Bunun konusunda, 28 yıl süresince malumat alınamayan ve kaybolduğu sene 32 yaşında olan Çekiç’in dosyası Gülşehir Cumhuriyet Altını Savcılığı vasıtasıyla baştan açılarak anket başlatıldı. Ayrımsız köylüsünün babasının kaybolmadığını, öldürüldüğünü söylemesiyle başladığı araştırı çalışmalarına devam eden oğul Engin Çekiç, köylüsünün namına, “Sizi kandırıyorlar, babanı dernek gecesi ortadan kaldırdılar. Elektriği 45 dakika kesip, çapraz elde üzücü ettiler. Babanı dernek günü alık salık dışkısının altına bire bir cuma haset gömdüler, iki bölüm üstelik düğün yaptılar” dediğini belirtti. Çekiç, “Ego daha sonra babamın kaybolma olayını anlatan kişiyi savcının yanına götürdüm. Savcıya tabir verdi ve gerçekler ortaya bundan sonra” şeklinde konuştu.

“BABAM BİZİ BIRAKTI DERKEN GERÇEKLER ORTAYA ÇIKTI”

Çekiç; “Babam bizi bıraktı derken gerçekler ortaya çıktı. Benim rahim duygum sıfırdı, çocuğuma elbette davranacağımı bilmiyordum. Babamın bizi bırakmadığını, öldüğünü öğrenince çok üzüldüm. Kişi oğlumun adı birlikte Mustafa, babamın ismini verdim adı yaşasın diye niteleyerek. Ego evladımı her tün yatarken izliyorum. 3 aydır gözlerime gaflet uykusu girmiyor, şu an hem duygusalım hem de çocuğuma çizgi şeklim değişti. Başlangıçta babamın olayı ile ilişik sıkıntıdaydık. Atalık nedir bilmiyordum, babamın öldüğünü duyunca yıprandık. Daha Çok evladıma cins baba kadar davranıyorum” ifadelerini kullandı.

“DEDEKTİF GİBİ İZ SÜRDÜM”

Babasının cenazesini köylerine alaşağı etmek istediklerini kaydeden Çekiç, “Ben dedektif gibi kirli sürdüm. Suhasar ve Gökçetoprak köyünde babamın cesedinin gömüldüğü ve yakıldığını öğrendim. Bu görüngü üzerine savcılığa malumat verdim. İki çukur eşildi ve iki bala cesedi bundan sonra. O dönemim muhtarları yaşıyor, cesedi gömenler üstelik yaşıyor amma korkudan konuşamıyorlar.

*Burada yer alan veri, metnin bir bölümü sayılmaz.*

Local Open Scope Z_scope.

(** ** Binary64 arithmetic on exact rationals *)

Module PyFloat.

(** Python's [round(x)] on a float returns the nearest integer, ties going
    to the even one.  [rne n d] is that integer for the rational [n/d],
    [0 < d]. *)
Definition rne (n d : Z) : Z :=
  let f := n / d in
  match (2 * (n mod d)) ?= d with
  | Lt => f
  | Eq => if Z.even f then f else f + 1
  | Gt => f + 1
  end.

(** [flog2 n d] is the binary exponent of [n/d]: the [e] with
    [2^e <= n/d < 2^(e+1)], for [0 < n] and [0 < d]. *)
Definition flog2 (n d : Z) : Z :=
  let k := Z.log2 n - Z.log2 d in
  if d * 2 ^ Z.max 0 k <=? n * 2 ^ Z.max 0 (- k) then k else k - 1.

(** The significand of a double has 53 bits. *)
Definition prec : Z := 53.

(** [2^s] as a rational, for any integer [s]. *)
Definition pow2Q (s : Z) : Q :=
  Qmake (2 ^ Z.max 0 s) (Z.to_pos (2 ^ Z.max 0 (- s))).

(** Nearest double to the positive rational [n/d]: scale the value into
    [[2^52, 2^53)], round to an integer, scale back. *)
Definition round53_pos (n d : Z) : Q :=
  let s := flog2 n d - (prec - 1) in
  let m := rne (n * 2 ^ Z.max 0 (- s)) (d * 2 ^ Z.max 0 s) in
  Qmake (m * 2 ^ Z.max 0 s) (Z.to_pos (2 ^ Z.max 0 (- s))).

(** Nearest double to any rational (the magnitudes of this program stay
    far inside the normal range of binary64, so neither overflow nor
    gradual underflow is modelled). *)
Definition round53 (q : Q) : Q :=
  match Qnum q with
  | Z0 => 0%Q
  | Zpos _ => round53_pos (Qnum q) (Zpos (Qden q))
  | Zneg _ => Qopp (round53_pos (- Qnum q) (Zpos (Qden q)))
  end.

(** [float(i)] for an [int]. *)
Definition of_int (i : Z) : Q := round53 (inject_Z i).

(** A decimal literal [n/d] of the source text. *)
Definition literal (n : Z) (d : positive) : Q := round53 (Qmake n d).

(** [a / b] on two [int]s: the correctly rounded quotient; [None] is
    [ZeroDivisionError].  [truediv_pos] is the division by a positive
    constant. *)
Definition truediv_pos (a : Z) (p : positive) : Q := round53 (Qmake a p).

Definition truediv (a b : Z) : option Q :=
  match b with
  | Z0 => None
  | Zpos p => Some (truediv_pos a p)
  | Zneg p => Some (truediv_pos (- a) p)
  end.

(** [x * y] on two floats. *)
Definition mul (x y : Q) : Q := round53 (Qmult x y).

(** [round(x)] *)
Definition round (x : Q) : Z := rne (Qnum x) (Zpos (Qden x)).
(** Whether the scene manager has the scene paused after the calls of a
    list: a restarted scene runs.  The scene manager calls [update] of a
    scene only while the scene is not paused. *)
Fixpoint sceneManager (calls : list Event) (paused : bool) : bool :=
  match calls with
  | [] => paused
  | ScenePause :: rest => sceneManager rest true
  | SceneResume :: rest => sceneManager rest false
  | SceneRestart :: rest => sceneManager rest false
  | _ :: rest => sceneManager rest paused
  end.

(** The mounted component: the session that the scene's callbacks close
    over, the session of the latest render, which the handlers of the
    buttons close over, and whether the scene is paused. *)
Record Component : Type := {
  engine : Session;
  latest : Session;
  scenePaused : bool
}.

(** The session of the latest render after a handler has left it as
    [s] and made [calls]: a new render when the state has changed. *)
Definition afterCalls (calls : list Event) (s : Session) : Session :=
  if Bool.eqb (statePaused calls (isPaused s)) (isPaused s)
     && Bool.eqb (stateLoaded calls (gameLoaded s)) (gameLoaded s)
  then s
  else render (statePaused calls (isPaused s))
         (stateLoaded calls (gameLoaded s)).

(** A click on the pause button. *)
Definition clickPause (c : Component) : Component * list Event :=
  let calls := handlePause true (latest c) in
  ({| engine := engine c;
      latest := afterCalls calls (latest c);
      scenePaused := sceneManager calls (scenePaused c) |},
   calls).

(** A click on the restart button: for the restart the engine shuts the
    scene down and runs the [create] it holds again. *)
Definition clickRestart (props : GameCanvasProps) (c : Component)
  : Component * list Event :=
  let '(s, calls) := handleRestart (latest c) in
  let o := create props (sceneShutdown (engine c)) in
  ({| engine := outcome_session o;
      latest := afterCalls (calls ++ outcome_events o) s;
      scenePaused := sceneManager calls (scenePaused c) |},
   calls ++ outcome_events o).

(** The component as it is mounted, after [create] and after the
    countdown. *)
Definition mountedComponent : Component :=
  {| engine := GameCanvas_variables; latest := GameCanvas_variables;
     scenePaused := false |}.

Definition createdComponent (props : GameCanvasProps) : Component :=
  {| engine := createdSession props;
     latest :=
       afterCalls (outcome_events (create props GameCanvas_variables))
         GameCanvas_variables;
     scenePaused := false |}.

Definition startedComponent (props : GameCanvasProps) : Component :=
  {| engine := startedSession props;
     latest := latest (createdComponent props);
     scenePaused := false |}.

Section ComponentFrames.

Variable WrapAngle : R -> R.
Variable AngleBetween : R -> R -> R -> R -> R.

(** A frame of the engine: a call of [update] on the engine's session,
    unless the scene is paused. *)
Definition engineFrame (props : GameCanvasProps) (f : Frame)
  (c : Component) : Component * list Event :=
  if scenePaused c then (c, [])
  else
    let o :=
      update WrapAngle AngleBetween props (frame_cursors f)
        (frame_connected f) (frame_delta f) (engine c) in
    ({| engine := outcome_session o; latest := latest c;
        scenePaused := scenePaused c |},
     outcome_events o).

Fixpoint engineFrames (props : GameCanvasProps) (frames : list Frame)
  (c : Component) : Component * list Event :=
  match frames with
  | [] => (c, [])
  | f :: rest =>
      let '(c1, ev1) := engineFrame props f c in
      let '(c2, ev2) := engineFrames props rest c1 in
      (c2, ev1 ++ ev2)
  end.


End ComponentFrames.

(** * Properties *)

(** ** Arithmetic of the wrap-around *)

Lemma rem_succ_mod (m n : Z) :
  0 <= m -> 0 < n -> Z.rem (m mod n + 1) n = (m + 1) mod n.
Proof.
  intros Hm Hn.
  assert (0 <= m mod n < n) by (apply Z.mod_pos_bound; lia).
  rewrite Z.rem_mod_nonneg by lia.
  apply Z.add_mod_idemp_l; lia.
Qed.

Lemma div_succ_wrap (m n : Z) :
  0 <= m -> 0 < n ->
  (m + 1) / n = if (m + 1) mod n =? 0 then m / n + 1 else m / n.
Proof.
  intros Hm Hn.
  destruct ((m + 1) mod n =? 0) eqn:E.
  - apply Z.eqb_eq in E. Z.div_mod_to_equations. nia.
  - apply Z.eqb_neq in E. Z.div_mod_to_equations. nia.
Qed.

Lemma mod_succ_zero_iff (m n : Z) :
  0 <= m -> 0 < n -> ((m + 1) mod n = 0 <-> m mod n = n - 1).
Proof.
  intros Hm Hn.
  assert (Hr : 0 <= m mod n < n) by (apply Z.mod_pos_bound; lia).
  rewrite <- (Z.add_mod_idemp_l m 1 n) by lia.
  destruct (Z.eq_dec (m mod n) (n - 1)) as [E | E].
  - rewrite E. replace (n - 1 + 1) with n by lia.
    rewrite Z.mod_same by lia. tauto.
  - rewrite Z.mod_small by lia. lia.
Qed.

(** ** One entry of the expected checkpoint *)

Lemma enterExpected_step (props : GameCanvasProps) (s : Session) :
  let c' := Z.rem (currentCheckpoint s + 1) (checkpoints_length s) in
  let s' := fst (enterExpected props s) in
  checkpoints s' = checkpoints s /\
  maxLaps s' = maxLaps s /\
  raceTime s' = raceTime s /\
  currentCheckpoint s' = c' /\
  lapCount s' = (if c' =? 0 then lapCount s + 1 else lapCount s) /\
  raceStarted s' =
    (if (c' =? 0) && (lapCount s + 1 >=? maxLaps s) then false
     else raceStarted s) /\
  snd (enterExpected props s) =
    (if c' =? 0 then
       ToastLapCompleted (lapCount s + 1) (raceTime s / 1000)%R
       :: (if lapCount s + 1 >=? maxLaps s
           then finishRace_calls props (raceTime s / 1000)%R (lapCount s + 1)
           else [])
     else []).
Proof.
  unfold enterExpected, checkpointOverlap.
  rewrite Z.eqb_refl. cbn.
  destruct (Z.rem (currentCheckpoint s + 1) (checkpoints_length s) =? 0);
    cbn; [ destruct (lapCount s + 1 >=? maxLaps s); cbn | ];
    repeat split; reflexivity.
Qed.

Lemma checkpoints_length_step (props : GameCanvasProps) (s : Session) :
  checkpoints_length (fst (enterExpected props s)) = checkpoints_length s.
Proof.
  unfold checkpoints_length.
  destruct (enterExpected_step props s) as (H & _). now rewrite H.
Qed.

(** ** Runs of in-order entries *)

Lemma inOrder_counters (props : GameCanvasProps) (s : Session) (k : nat) :
  1 <= checkpoints_length s ->
  0 <= currentCheckpoint s < checkpoints_length s ->
  let s' := inOrder props k s in
  checkpoints s' = checkpoints s /\
  maxLaps s' = maxLaps s /\
  raceTime s' = raceTime s /\
  currentCheckpoint s' =
    (currentCheckpoint s + Z.of_nat k) mod checkpoints_length s /\
  lapCount s' =
    lapCount s + (currentCheckpoint s + Z.of_nat k) / checkpoints_length s.
Proof.
  intros HN Hc. induction k as [| k IH]; cbn zeta.
  - cbn [inOrder]. rewrite Z.add_0_r, Z.mod_small, Z.div_small by lia.
    repeat split; lia.
  - cbn [inOrder].
    destruct IH as (Hcp & Hml & Ht & Hcc & Hlap).
    destruct (enterExpected_step props (inOrder props k s))
      as (Hcp' & Hml' & Ht' & Hcc' & Hlap' & _).
    assert (HL : checkpoints_length (inOrder props k s) = checkpoints_length s)
      by (unfold checkpoints_length; now rewrite Hcp).
    rewrite HL, Hcc in Hcc', Hlap'.
    rewrite rem_succ_mod in Hcc', Hlap' by lia.
    replace (currentCheckpoint s + Z.of_nat (S k))
      with (currentCheckpoint s + Z.of_nat k + 1) by lia.
    rewrite Hcp', Hml', Ht', Hcc', Hlap', Hlap.
    rewrite (div_succ_wrap (currentCheckpoint s + Z.of_nat k)) by lia.
    repeat split; try assumption.
    destruct ((currentCheckpoint s + Z.of_nat k + 1) mod checkpoints_length s
              =? 0); lia.
Qed.
Lemma scale_sorted (fs : fs_arg) (l : list (Q * Q)) :
  fs_ok fs -> Sorted by_start l -> Sorted by_start (map (scale fs) l).
Proof.
  intros Hfs. apply Sorted_map_mono. intros x y Hxy.
  destruct fs as [|f|]; simpl; [exact Hxy | | destruct Hfs].
  now apply Qdiv_le_compat.
Qed.


Lemma intervals_of_rows (l : list (Q * Q)) (fs : fs_arg) (meta : pymeta) :
  intervals (of_rows l fs meta) = l.
Proof. apply pairs_flat. Qed.

Lemma time_intervals_of_rows (l : list (Q * Q)) (fs : fs_arg) (meta : pymeta) :
  time_intervals (of_rows l fs meta) = map (scale fs) l.
Proof. apply pairs_flat. Qed.








(** ** merge *)

(** C1: on the epochs [0,10], [1,2], [5,6] the result of [merge(0)] keeps
    [5,6] beside [0,10], so it overlaps, and merging it again gives the
    single epoch [0,6]: [merge] is not idempotent there. *)
Theorem C1_merge_overlapping_not_idempotent :
  exists x m mm,
    epochs [(0, 10); (1, 2); (5, 6)] = Ok x /\
    EpochArray.merge x 0 = Ok m /\
    EpochArray.merge m 0 = Ok mm /\
    intervals m = [(0, 10); (5, 6)] /\
    intervals mm = [(0, 6)] /\
    ~ separated 0 (intervals m) /\
    intervals mm <> intervals m.
Proof.
  eexists. eexists. eexists.
  split; [vm_compute; reflexivity|].
  split; [vm_compute; reflexivity|].
  split; [vm_compute; reflexivity|].
  split; [reflexivity|]. split; [reflexivity|]. split.
  - cbn. intros [H _]. inversion H as [|? ? H1 _]; subst.
    simpl in H1. revert H1. apply Qle_not_lt. discriminate.
  - cbn. discriminate.
Qed.

(** ** The constructor on a vector of starts *)

(** C2: a vector of starts without a duration is not read as one point epoch
    per start: one start raises the IndexError of [samples[1]] at line 85,
    three starts give the single epoch made of the first two. *)
Theorem C2_vector_of_starts :
  EpochArray.__init__ (np.vec [7]) FsNone None None
  = Raise (IndexError "index is out of bounds for axis 0")
  /\ exists e,
      EpochArray.__init__ (np.vec [1; 2; 3]) FsNone None None = Ok e
      /\ intervals e = [(1, 2)]
      /\ intervals e <> [(1, 1); (2, 2); (3, 3)].
Proof.
  split; [reflexivity|].
  eexists. split; [vm_compute; reflexivity|].
  split; [reflexivity | cbn; discriminate].
Qed.

(** With two starts or more the constructor keeps the first two numbers as
    the start and the stop of a single epoch. *)
Lemma init_vector_of_starts_cases (s0 s1 : Q) (rest : list Q) (fs : fs_arg)
  (meta : pymeta) :
  fs_ok fs ->
  EpochArray.__init__ (np.vec (s0 :: s1 :: rest)) fs None meta
  = if Qltb (s1 - s0) 0
    then Raise (ValueError "start must be less than or equal to stop")
    else Ok (of_rows [(s0, s1)] fs meta).
Proof.
  intros Hfs. pose proof (proj1 (check_fs_ok fs) Hfs) as Hc.
  set (v := np.vec (s0 :: s1 :: rest)).
  unfold EpochArray.__init__.
  change (np.len v) with (@Ok nat (S (S (length rest)))). cbn [bind Nat.eqb].
  assert (Hsq : (if (np.ndim (np.squeeze v) =? 0)%nat
                 then np.newaxis (np.squeeze v) else np.squeeze v) = v)
    by (apply squeeze_vec; discriminate).
  unfold EpochArray.normalize. rewrite !Hsq.
  change (2 <? np.ndim v)%nat with false. cbv iota.
  rewrite Hc. cbn [bind EpochArray.with_duration].
  change (np.ndim v =? 1)%nat with true. cbn [andb].
  assert (E0 : np.item (np.newaxis v) 0 = Ok (np.mk_nd [1%nat] [s0])).
  { unfold np.item, np.norm_index. cbn [np.shape np.newaxis v np.vec app length].
    replace ((- Z.of_nat (S (S (length rest))) <=? 0)%Z
             && (0 <? Z.of_nat (S (S (length rest))))%Z) with true; [reflexivity|].
    symmetry. apply andb_true_iff. split; [apply Z.leb_le | apply Z.ltb_lt]; lia. }
  assert (E1 : np.item (np.newaxis v) 1 = Ok (np.mk_nd [1%nat] [s1])).
  { unfold np.item, np.norm_index. cbn [np.shape np.newaxis v np.vec app length].
    replace ((- Z.of_nat (S (S (length rest))) <=? 1)%Z
             && (1 <? Z.of_nat (S (S (length rest))))%Z) with true; [reflexivity|].
    symmetry. apply andb_true_iff. split; [apply Z.leb_le | apply Z.ltb_lt]; lia. }
  change (np.ndim (np.newaxis v) =? 2)%nat with true.
  change (np.dim 1 (np.newaxis v) =? 2)%nat with false.
  cbn [andb negb]. rewrite E0, E1. cbn [bind].
  rewrite (@hstack_columns 1%nat [s0] [s1] eq_refl eq_refl). cbn [combine bind].
  nd_simpl. cbn [length Nat.eqb negb].
  rewrite finish_of_pairs. cbn [existsb orb snd fst]. rewrite orb_false_r.
  destruct (Qltb (s1 - s0) 0); [reflexivity|].
  destruct fs; [reflexivity | reflexivity | destruct Hfs].
Qed.
Lemma promptIndex_cons items answer stdin :
  promptIndex items (answer :: stdin)
  = match JS.parseInt answer with
    | Some n =>
        if bool_decide (1 ≤ n ≤ Z.of_nat (length items))
        then match items !! Z.to_nat (n - 1) with
             | Some item => Some (item, stdin)
             | None => promptIndex items stdin
             end
        else promptIndex items stdin
    | None => promptIndex items stdin
    end.
Proof.
  cbn [promptIndex]. destruct (JS.parseInt answer) as [n|]; [|done].
  case_bool_decide as Hn.
  - replace (0 <=? n - 1) with true by (symmetry; apply Z.leb_le; lia).
    replace (n - 1 <? Z.of_nat (length items)) with true
      by (symmetry; apply Z.ltb_lt; lia).
    done.
  - destruct (0 <=? n - 1) eqn:Hlo; [|done].
    destruct (n - 1 <? Z.of_nat (length items)) eqn:Hhi; [|done].
    apply Z.leb_le in Hlo. apply Z.ltb_lt in Hhi. lia.
Qed.

Lemma promptIndex_Some items stdin item rest :
  promptIndex items stdin = Some (item, rest)
  ↔ ∃ skipped answer n,
      stdin = skipped ++ answer :: rest
      ∧ Forall (invalid_choice (length items)) skipped
      ∧ JS.parseInt answer = Some n
      ∧ 1 ≤ n ≤ Z.of_nat (length items)
      ∧ items !! Z.to_nat (n - 1) = Some item.
Proof.
  split.
  - induction stdin as [|answer stdin IH]; [done|].
    rewrite promptIndex_cons.
    assert (promptIndex items stdin = Some (item, rest) →
            invalid_choice (length items) answer →
            ∃ skipped answer0 n,
              answer :: stdin = skipped ++ answer0 :: rest
              ∧ Forall (invalid_choice (length items)) skipped
              ∧ JS.parseInt answer0 = Some n
              ∧ 1 ≤ n ≤ Z.of_nat (length items)
              ∧ items !! Z.to_nat (n - 1) = Some item) as Hskip.
    { intros Hrest Hbad.
      destruct (IH Hrest) as (skipped & a & n & -> & Hall & Hrest').
      exists (answer :: skipped), a, n. split; [done|].
      split; [by constructor|done]. }
    destruct (JS.parseInt answer) as [n|] eqn:Hparse.
    + case_bool_decide as Hn.
      * destruct (items !! Z.to_nat (n - 1)) as [x|] eqn:Hx.
        -- intros [= -> ->]. by exists [], answer, n.
        -- apply lookup_ge_None in Hx. lia.
      * intros Hrest. apply Hskip; [done|].
        intros k Hk. rewrite Hparse in Hk. by injection Hk as <-.
    + intros Hrest. apply Hskip; [done|]. intros k Hk.
      by rewrite Hparse in Hk.
  - intros (skipped & answer & n & -> & Hall & Hparse & Hn & Hitem).
    induction Hall as [|a skipped Ha _ IH]; simpl app;
      rewrite promptIndex_cons.
    + by rewrite Hparse, bool_decide_true, Hitem.
    + destruct (JS.parseInt a) as [k|] eqn:Hk; [|done].
      rewrite bool_decide_false by by apply Ha. done.
Qed.
(** * morphoBPE: incremental BPE trainer, suffix-automaton oracle and
      linked-list merge variant

    Shallow embedding of
      - src/bpe.cpp          (tf-weighted trainer),
      - src/bpes/bpe.cpp     (trainer reporting rescanned original frequencies),
      - src/bpes/bpe_sa.cpp  (trainer reporting suffix-automaton frequencies),
      - src/bpes/bpe2.cpp    (doubly linked list variant).

    Conventions.  A C++ [int] is a [Z].  The sums into which the [tf] of
    the input enters (the frequency of a pair, bpe.cpp:171-175, and the
    final count of a token, bpe.cpp:229-233) are computed as the program
    computes them, in 32-bit [int]: [int_add] and [int_mul] reduce the exact
    result modulo 2^32 into [INT_MIN .. INT_MAX] (signed overflow is
    undefined in C++; two's complement is what the compiled program
    yields).  Counters that are bounded by the size of the data held in
    memory (token identifiers, positions, occurrence counts of a substring)
    are on [Z].  A [std::string] is a [string] (a sequence of bytes).
    [std::vector] is a [list] with stdpp's lookup; an access outside the
    vector is undefined behaviour in C++ and is [None] in the model.
    [std::unordered_map] and [std::unordered_set] are [gmap] and [gset]; the
    order in which C++ enumerates them is unspecified and is a parameter of
    the model (class [HashOrder]). *)

From Stdlib Require Import ZArith String Ascii List Lia.
From stdpp Require Import base option list gmap sets fin_maps fin_sets strings sorting.

Open Scope Z_scope.
Set Warnings "-clear-no-such-hyp".

(** ** Machine integers *)

Definition INT_MIN : Z := - 2 ^ 31.
Definition INT_MAX : Z := 2 ^ 31 - 1.

(** The value an [int] holds after an operation whose exact result is [z]:
    the number of [INT_MIN .. INT_MAX] that is congruent to [z] modulo
    2^32. *)
Definition wrap_int (z : Z) : Z := (z - INT_MIN) mod 2 ^ 32 + INT_MIN.

(** [a + b] and [a * b] on [int]. *)
Definition int_add (a b : Z) : Z := wrap_int (a + b).
Definition int_mul (a b : Z) : Z := wrap_int (a * b).

(** ** Token identifiers and the global symbol table *)

(** [std::pair<int,int>] *)
Abbreviation Pair := (Z * Z)%type.

(** The globals [token_to_id] and [id_to_token]. *)
Record SymbolTable := mkSymbolTable {
  token_to_id : gmap string Z;
  id_to_token : list string;
}.

Definition empty_table : SymbolTable := mkSymbolTable ∅ [].

(** [get_token_id] (bpe.cpp:40, bpe_sa.cpp:147; [getTokenId] of bpe2.cpp:45):
    the identifier of [token], allocated as [id_to_token.size()] when new. *)
Definition get_token_id (token : string) (t : SymbolTable) : Z * SymbolTable :=
  match token_to_id t !! token with
  | Some id => (id, t)
  | None =>
      let new_id := Z.of_nat (length (id_to_token t)) in
      (new_id, mkSymbolTable (<[token := new_id]> (token_to_id t))
                             (id_to_token t ++ [token]))
  end.

(** [id_to_token[id]]; a negative or too large [id] is out of bounds. *)
Definition token_string (t : SymbolTable) (id : Z) : option string :=
  if decide (0 ≤ id) then id_to_token t !! Z.to_nat id else None.

(** ** Per-word helpers *)

(** [compute_pairs] (bpe.cpp:53): the set of adjacent pairs of a token vector. *)
Fixpoint compute_pairs (tokens : list Z) : gset Pair :=
  match tokens with
  | a :: tl =>
      match tl with
      | b :: _ => {[ (a, b) ]} ∪ compute_pairs tl
      | [] => ∅
      end
  | [] => ∅
  end.

(** [count_occurrences_in_word] (bpe.cpp:62): number of positions [i] with
    [tokens[i] == p.first && tokens[i+1] == p.second]. *)
Fixpoint count_occurrences_in_word (tokens : list Z) (p : Pair) : Z :=
  match tokens with
  | a :: tl =>
      match tl with
      | b :: _ =>
          (if decide (a = p.1 ∧ b = p.2) then 1 else 0)
          + count_occurrences_in_word tl p
      | [] => 0
      end
  | [] => 0
  end.

(** [merge_pair_in_word] (bpe.cpp:72): greedy left-to-right replacement of
    [target_pair] by [new_token_id]; a match consumes two tokens. *)
Fixpoint merge_pair_in_word (tokens : list Z) (target_pair : Pair)
    (new_token_id : Z) : list Z :=
  match tokens with
  | [] => []
  | a :: tl =>
      match tl with
      | b :: tl' =>
          if decide (a = target_pair.1 ∧ b = target_pair.2)
          then new_token_id :: merge_pair_in_word tl' target_pair new_token_id
          else a :: merge_pair_in_word tl target_pair new_token_id
      | [] => [a]
      end
  end.

(** ** Faults

    The trainers have no error handling of their own inside the algorithms:
    an access outside a vector is undefined behaviour and an exception of
    the UTF-8 converter is never caught.  The model makes both explicit;
    [OutOfFuel] is the model's own bound on a loop, not a behaviour of the
    program. *)
Inductive Fault := OutOfBounds | DecodeFailure | OutOfFuel.

Inductive result (A : Type) :=
  | Ok (a : A)
  | Err (e : Fault).
Arguments Ok {A} a.
Arguments Err {A} e.

#[global] Instance result_ret : MRet result := λ A a, Ok a.
#[global] Instance result_bind : MBind result := λ A B f m,
  match m with
  | Ok a => f a
  | Err e => Err e
  end.

Definition of_option {A} (o : option A) (e : Fault) : result A :=
  match o with
  | Some a => Ok a
  | None => Err e
  end.

(** [v[i]] for a vector [v] and an [int] or [size_t] index. *)
Definition at_ {A} (v : list A) (i : Z) : result A :=
  if decide (0 ≤ i) then of_option (v !! Z.to_nat i) OutOfBounds
  else Err OutOfBounds.

(** [v[i] = f(v[i])] *)
Definition modify_at {A} (v : list A) (i : Z) (f : A → A) : result (list A) :=
  x ← at_ v i; Ok (<[Z.to_nat i := f x]> v).

(** [v.resize(n)] with value-initialised new elements. *)
Definition resize_vec {A} (n : nat) (dflt : A) (v : list A) : list A :=
  take n v ++ replicate (n - length v) dflt.

(** ** The naive substring counter

    [count_occurrences] (bpe_sa.cpp:17, bpes/bpe.cpp:25).  [str.find(sub, pos)]
    is [String.index pos sub str]: the first position at or after [pos] where
    [sub] occurs in [str].  The loop restarts one past each match, so
    overlapping occurrences are counted.  Every round moves [pos] forward, so
    [S (length str)] rounds are enough. *)
Fixpoint count_occurrences_loop (rounds : nat) (str sub : string)
    (pos : nat) (count : Z) : Z :=
  match rounds with
  | O => count
  | S rounds' =>
      match String.index pos sub str with
      | Some found => count_occurrences_loop rounds' str sub (S found) (count + 1)
      | None => count
      end
  end.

Ego savcının harekete geçip ifadeye çağrılmalarını ve cesedin bulunmasını istiyorum. Öğrendik ki babam ne gitmiş hangi bizi terk etmiş. Babam uygulama edilmiş. Babamın öldürüldüğünü duyunca amiyane yıprandık. Öğrendiğimden beri yolum bu yana düştükçe bu mezara gelip dua ediyorum. Babamı buradan alıp kişi köyümüze atmak istiyorum” dedi.

“GÜDÜCÜ GÖRMÜŞ”

Mustafa Çekiç kaybolduktan sonra ortaya sâdır cesedi gidip gördüğünü söyleyen Şener Korkmaz ise “Orada güdücü varmış, o görmüş. O ahit DNA testi isteselerdi ortaya çıkardı. Tanınmaz haldeki cesedi ‘Gökçetoprak’a defnedelim’ dediler. O zamanki jandarma karakol komutanı her yeri aradı ‘kaybınız var mı’ diye niteleyerek sordu. Saçı filan yoktu yanmıştı” şeklinde konuştu.

30 YILDIR KAYIP

Yurdagül Korkmaz bile yaptığı açıklamada; “Dernek evinde Mustafa yoktu, olsa benim beyimi görürdü. Biz babamlara geldik, orada kemirmek yerken ruh gitti. Aşındırmak arasında kaldı. Sonradan faaliyet geldi yemeğimizi yedik, evimize gittik. Ayrımsız dönüş sonraları eşim kardeşine telefon etti. Bizim köyde dahi düğün vardı. ‘Düğünde Mustafa var mı’ dedi, ‘düğünde olsaydı orda kalırdı evinize gelirdi’ dedi. Mustafa’yı biz düğünden sonraları görmedik. 30 sene oldu Mustafa kayıp” dedi.